» TASK DESCRIPTION: After locating the line that contains "1 <= pc_get (delayed_counts n) (channel" in the records below, write out exactly that line and each line after it through the one that contains "apply Forall_app in HD as [_", and nothing else.

--- TASK DATA ---

(** Delaying a parcel at its destination. *)
Lemma delay_enters s p at_tick n n' :
  mem_inv (delayed s) s -> 0 <= destination p -> sized p -> room s p 1 ->
  nodes s !! at_dest p = Some n -> system n' = system n ->
  incoming n' = incoming n ->
  delayed_counts n' = pc_set (delayed_counts n) (channel p) (pc_get (delayed_counts n) (channel p) + 1) ->
  queued_bytes n' = queued_bytes n + plen p ->
  entered s p 1 (set_delayed (delayed s ++ [mkDelayed at_tick (destination p) p (plen p)])
                   (set_nodes (<[at_dest p := n']> (nodes s)) s)).
Proof.
  intros Hinv Hd Hsz (n0 & Hn & Hc & Hb) Hn0 Hsys Hi Hdc Hqb. assert (n0 = n) as -> by congruence.
  pose proof (mi_nodes _ _ Hinv _ _ Hn) as Hok. pose proof (lookup_lt_Some _ _ _ Hn) as Hlt.
  set (item := mkDelayed _ _ _ _).
  assert (Hto : forall i, delayed_to (delayed s ++ [item]) i =
    delayed_to (delayed s) i ++ (if decide (i = at_dest p) then [p] else [])).
  { intros i. rewrite delayed_to_app, delayed_to_cons, app_nil_r. cbn. f_equal.
    unfold at_dest. repeat case_decide; try done; lia. }
  assert (Hin : in_net (delayed s ++ [item]) n' (at_dest p)
                ≡ₚ p :: in_net (delayed s) n (at_dest p)).
  { unfold in_net, queues, queue. rewrite Hi, Hto, decide_True by done. solve_Permutation. }
  assert (Hok' : node_ok (limits s) (delayed s ++ [item]) (at_dest p) n').
  { eapply node_ok_grow; eauto.
    - apply (mi_reserved _ _ Hinv).
    - rewrite Hi. apply (no_queue _ _ _ _ Hok).
    - intros c. rewrite Hdc, Hto, decide_True, on_channel_app, on_channel_one, pc_get_set by done.
      rewrite !(no_delayed _ _ _ _ Hok). destruct (decide (channel p = c)); subst; lia.
    - lia. }
  split_and!; cbn.
  - apply mem_inv_ext with (set_nodes (<[at_dest p := n']> (nodes s)) s); [|done|done].
    eapply mem_inv_update; eauto.
    + intros j Hj. by rewrite Hto, decide_False, app_nil_r.
    + apply Forall_app. split; [apply (mi_delayed _ _ Hinv)|]. constructor; [|done]. cbn.
      unfold at_dest, len in *. split; [lia|done].
  - unfold same_frame. cbn. by rewrite length_insert.
  - intros i. change (net ?D (set_delayed ?x ?s) i) with (net D s i).
    rewrite net_update by done. unfold net.
    destruct (decide (at_dest p = i)) as [<-|Hne].
    + by rewrite decide_True, Hin, Hn.
    + rewrite decide_False by congruence. destruct (nodes s !! i); [|done].
      unfold in_net. by rewrite Hto, decide_False, app_nil_r by congruence.
Qed.

(** *** Delayed parcels becoming due *)

Definition still_delayed (t : Z) (d : Delayed) : bool := t <? release_at d.

Lemma wp_update_node_m l f Q R s n n' :
  nodes s !! Z.to_nat l = Some n -> 0 <= l -> len (nodes s) <= usize_max ->
  f n s = (Ok n', s) -> Q tt (set_nodes (<[Z.to_nat l := n']> (nodes s)) s) ->
  wp (update_node_m l f) Q R s.
Proof.
  intros Hn Hl Hlen Hf HQ. unfold update_node_m. apply wp_bind. eapply wp_node_in; eauto.
  apply wp_bind. unfold wp at 1. rewrite Hf. eapply wp_update_node; eauto.
Qed.

Lemma set_nodes_twice i n n' s :
  set_nodes (<[i := n']> (nodes (set_nodes (<[i := n]> (nodes s)) s)))
    (set_nodes (<[i := n]> (nodes s)) s) = set_nodes (<[i := n']> (nodes s)) s.
Proof. unfold set_nodes. cbn. by rewrite list_insert_insert_eq. Qed.

(** One due parcel moves from the delayed list to its queue. *)
Lemma release_item D1 item D2 s n n' :
  mem_inv (D1 ++ item :: D2) s ->
  let i := Z.to_nat (d_destination item) in let c := channel (d_parcel item) in
  nodes s !! i = Some n -> system n' = system n ->
  incoming n' = pc_set (incoming n) c (pc_get (incoming n) c ++ [Incoming (d_parcel item)]) ->
  delayed_counts n' = pc_set (delayed_counts n) c (pc_get (delayed_counts n) c - 1) ->
  queued_bytes n' = queued_bytes n ->
  let s' := set_nodes (<[i := n']> (nodes s)) s in
  mem_inv (D1 ++ D2) s' /\ (forall j, net (D1 ++ D2) s' j ≡ₚ net (D1 ++ item :: D2) s j).
Proof.
  intros Hinv i c Hn Hsys Hi Hdc Hqb s'.
  pose proof (mi_nodes _ _ Hinv _ _ Hn) as Hok. pose proof (lookup_lt_Some _ _ _ Hn) as Hlt.
  pose proof (mi_delayed _ _ Hinv) as HD. apply Forall_app in HD as [HD1 [Hitem HD2]%Forall_cons].
  assert (Hto : forall j, delayed_to (D1 ++ item :: D2) j
    ≡ₚ (if decide (j = i) then [d_parcel item] else []) ++ delayed_to (D1 ++ D2) j).
  { intros j. rewrite !delayed_to_app, delayed_to_cons.
    assert (Hiff : d_destination item = Z.of_nat j <-> j = i) by (unfold i; lia).
    rewrite (decide_ext _ _ _ _ Hiff). case_decide; solve_Permutation. }
  assert (Hq : queues n' ≡ₚ d_parcel item :: queues n).
  { rewrite <- (queues_add n c false (d_parcel item)). unfold queues, queue. by rewrite Hi. }
  assert (Hin : in_net (D1 ++ D2) n' i ≡ₚ in_net (D1 ++ item :: D2) n i).
  { unfold in_net. rewrite Hq, Hto, decide_True by done. solve_Permutation. }
  split.
  - eapply mem_inv_update; eauto.
    + eapply (node_ok_shrink _ _ _ _ _ _ []); eauto.
      * rewrite Hsys. apply (no_system _ _ _ _ Hok).
      * rewrite Hi. apply (queue_wf_push n c false); [|done]. apply (no_queue _ _ _ _ Hok).
      * intros c'. rewrite Hdc, pc_get_set, !(no_delayed _ _ _ _ Hok).
        destruct (decide (c = c')) as [<-|Hne];
          rewrite Hto, decide_True, on_channel_app, on_channel_one by done; fold c;
          [rewrite decide_True by done | rewrite decide_False by done]; lia.
      * by rewrite Hin.
      * cbn. lia.
    + intros j Hj. by rewrite Hto, decide_False.
    + by apply Forall_app.
  - intros j. unfold s'. rewrite net_update by done. unfold net. case_decide as Hd.
    + subst j. by rewrite Hn, Hin.
    + destruct (nodes s !! j); [|done]. unfold in_net. by rewrite Hto, decide_False by congruence.
Qed.

(** Neither the system events nor the [active] flags change. *)
Definition same_system (s s' : State) : Prop :=
  forall i, (fun n => (system n, active n)) <$> nodes s' !! i
            = (fun n => (system n, active n)) <$> nodes s !! i.

Lemma same_system_update s i n n' :
  nodes s !! i = Some n -> system n' = system n -> active n' = active n ->
  same_system s (set_nodes (<[i := n']> (nodes s)) s).
Proof.
  intros Hn Hs Ha j. cbn. destruct (decide (i = j)) as [<-|Hne].
  - rewrite list_lookup_insert_eq by (by eapply lookup_lt_Some). rewrite Hn. cbn. by rewrite Hs, Ha.
  - by rewrite list_lookup_insert_ne.
Qed.

(** [s'] is [s] after moving parcels inside the network, [D] to [D']. *)
Definition moved (D : list Delayed) (s : State) (D' : list Delayed) (s' : State) : Prop :=
  mem_inv D' s' /\ same_frame s s' /\ tick s' = tick s /\ next_ticket s' = next_ticket s /\
  faults s' = faults s /\ same_system s s' /\ (forall i, net D' s' i ≡ₚ net D s i).

Lemma moved_trans D1 s1 D2 s2 D3 s3 : moved D1 s1 D2 s2 -> moved D2 s2 D3 s3 -> moved D1 s1 D3 s3.
Proof.
  intros (_ & (Hl & Hr & Hn) & Ht & Hk & Hf & Hs & H1) (Hi & (Hl' & Hr' & Hn') & Ht' & Hk' & Hf' & Hs' & H2).
  split_and!; try done; try congruence.
  - unfold same_frame. by rewrite Hl', Hr', Hn'.
  - intros i. by rewrite H2, H1.
Qed.

Lemma moved_refl D s s' :
  mem_inv D s -> nodes s' = nodes s -> limits s' = limits s -> run_id s' = run_id s ->
  tick s' = tick s -> next_ticket s' = next_ticket s -> faults s' = faults s -> moved D s D s'.
Proof.
  intros Hi Hn Hl Hr Ht Hk Hf. split_and!; try done.
  - by eapply mem_inv_ext.
  - unfold same_frame. by rewrite Hn.
  - intros i. by rewrite Hn.
  - intros i. unfold net. by rewrite Hn.
Qed.

(** An item's node exists. *)
Lemma item_node D1 item D2 s :
  mem_inv (D1 ++ item :: D2) s ->
  exists n, nodes s !! Z.to_nat (d_destination item) = Some n /\ 0 <= d_destination item /\
    1 <= pc_get (delayed_counts n) (channel (d_parcel item)) /\
    d_bytes item = plen (d_parcel item) /\ plen (d_parcel item) <= queued_bytes n.
Proof.
  intros Hinv. pose proof (mi_delayed _ _ Hinv) as HD.
  apply Forall_app in HD as [_ [[Hd Hb] _]%Forall_cons].
  destruct (lookup_lt_is_Some_2 (nodes s) (Z.to_nat (d_destination item))) as [n Hn].
  { unfold len in *. lia. }
  pose proof (mi_nodes _ _ Hinv _ _ Hn) as Hok. exists n. split_and!; try done; try lia.
  - rewrite (no_delayed _ _ _ _ Hok), delayed_to_app, delayed_to_cons, decide_True by lia.
    rewrite !on_channel_app, on_channel_one, decide_True by done.
    pose proof (on_channel_nonneg (channel (d_parcel item)) (delayed_to D1 (Z.to_nat (d_destination item)))).
    pose proof (on_channel_nonneg (channel (d_parcel item)) (delayed_to D2 (Z.to_nat (d_destination item)))).
    lia.
  - rewrite (no_bytes _ _ _ _ Hok). unfold in_net.
    rewrite delayed_to_app, delayed_to_cons, decide_True by lia.
    rewrite !total_bytes_app, total_bytes_one.
    pose proof (total_bytes_nonneg (queues n)).
    pose proof (total_bytes_nonneg (delayed_to D1 (Z.to_nat (d_destination item)))).
    pose proof (total_bytes_nonneg (delayed_to D2 (Z.to_nat (d_destination item)))). lia.
Qed.

Lemma dec_delayed_eq c n (s : State) :
  1 <= pc_get (delayed_counts n) c ->
  dec_delayed c n s =
    (Ok (set_delayed_counts (pc_set (delayed_counts n) c (pc_get (delayed_counts n) c - 1)) n), s).
Proof. intros H. unfold dec_delayed, usize_sub. rewrite (proj2 (Z.leb_le _ _)) by done. by mrun. Qed.

Lemma wp_release_loop items : forall retained s Q R,
  mem_inv (retained ++ items) s ->
  (forall s', let kept := retained ++ filter (fun d => still_delayed (tick s) d = true) items in
     moved (retained ++ items) s kept s' -> Q kept s') ->
  wp (release_loop items retained) Q R s.
Proof.
  induction items as [|item items IH]; intros retained s Q R Hinv HQ; cbn [release_loop].
  { apply wp_ret. rewrite app_nil_r in *. cbn in HQ. rewrite app_nil_r in HQ.
    apply HQ. by apply moved_refl. }
  apply wp_bind, wp_modify, wp_bind, wp_gets.
  set (s1 := set_delayed items s). change (tick s1) with (tick s).
  assert (Hinv1 : mem_inv (retained ++ item :: items) s1) by (by eapply mem_inv_ext).
  assert (Hmv1 : moved (retained ++ item :: items) s (retained ++ item :: items) s1)
    by (by apply moved_refl).
  rewrite filter_cons in HQ.
  destruct (release_at item <=? tick s) eqn:E; zbool.
  - assert (Hnot : ~ still_delayed (tick s) item = true)
      by (unfold still_delayed; rewrite (proj2 (Z.ltb_ge _ _)) by done; done).
    rewrite decide_False in HQ by done.
    destruct (item_node _ _ _ _ Hinv1) as (n & Hn & Hd & Hcnt & _).
    pose proof (mi_count _ _ Hinv1) as Hlen. pose proof (lookup_lt_Some _ _ _ Hn) as Hlt.
    apply wp_bind. eapply wp_update_node_m; [done..|by apply dec_delayed_eq|].
    apply wp_bind. eapply wp_update_node;
      [cbn; by apply list_lookup_insert_eq|done|cbn; unfold len in *; by rewrite length_insert|].
    rewrite set_nodes_twice.
    edestruct (release_item retained item items s1 n) as [Hinv2 Hnet2];
      [exact Hinv1|exact Hn|..]; cycle 4.
    + apply IH; [exact Hinv2|]. intros s' kept Hmv. apply HQ. eapply moved_trans; [exact Hmv1|].
      eapply moved_trans; [|exact Hmv]. split_and!; try done.
      * unfold same_frame. cbn. by rewrite length_insert.
      * by eapply same_system_update.
    + done.
    + done.
    + done.
    + done.
  - assert (Hyes : still_delayed (tick s) item = true) by (by apply Z.ltb_lt).
    rewrite decide_True in HQ by done.
    apply IH; [by rewrite <- app_assoc|]. intros s' kept Hmv. subst kept.
    assert (Heq : forall k, (retained ++ [item]) ++ k = retained ++ item :: k)
      by (intros k; by rewrite <- app_assoc).
    rewrite (Heq items), (Heq (filter _ _)) in Hmv. rewrite (Heq (filter _ _)). apply HQ.
    exact (moved_trans _ _ _ _ _ _ Hmv1 Hmv).
Qed.

(** *** Methods *)

Lemma wp_release_delayed Q (R : TransportError -> State -> Prop) s :
  mem_inv (delayed s) s ->
  (forall s', moved (delayed s) s (delayed s') s' ->
     delayed s' = filter (fun d => still_delayed (tick s) d = true) (delayed s) -> Q tt s') ->
  wp release_delayed Q R s.
Proof.
  intros Hinv HQ. unfold release_delayed. apply wp_bind, wp_gets, wp_bind.
  apply wp_release_loop; [done|]. intros s' kept Hmv. apply wp_modify, HQ; [|done].
  eapply moved_trans; [exact Hmv|]. apply moved_refl; [apply Hmv|done..].
Qed.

---

» COMPLETED EXERCISE:
    1 <= pc_get (delayed_counts n) (channel (d_parcel item)) /\
    d_bytes item = plen (d_parcel item) /\ plen (d_parcel item) <= queued_bytes n.
Proof.
  intros Hinv. pose proof (mi_delayed _ _ Hinv) as HD.
  apply Forall_app in HD as [_ [[Hd Hb] _]%Forall_cons].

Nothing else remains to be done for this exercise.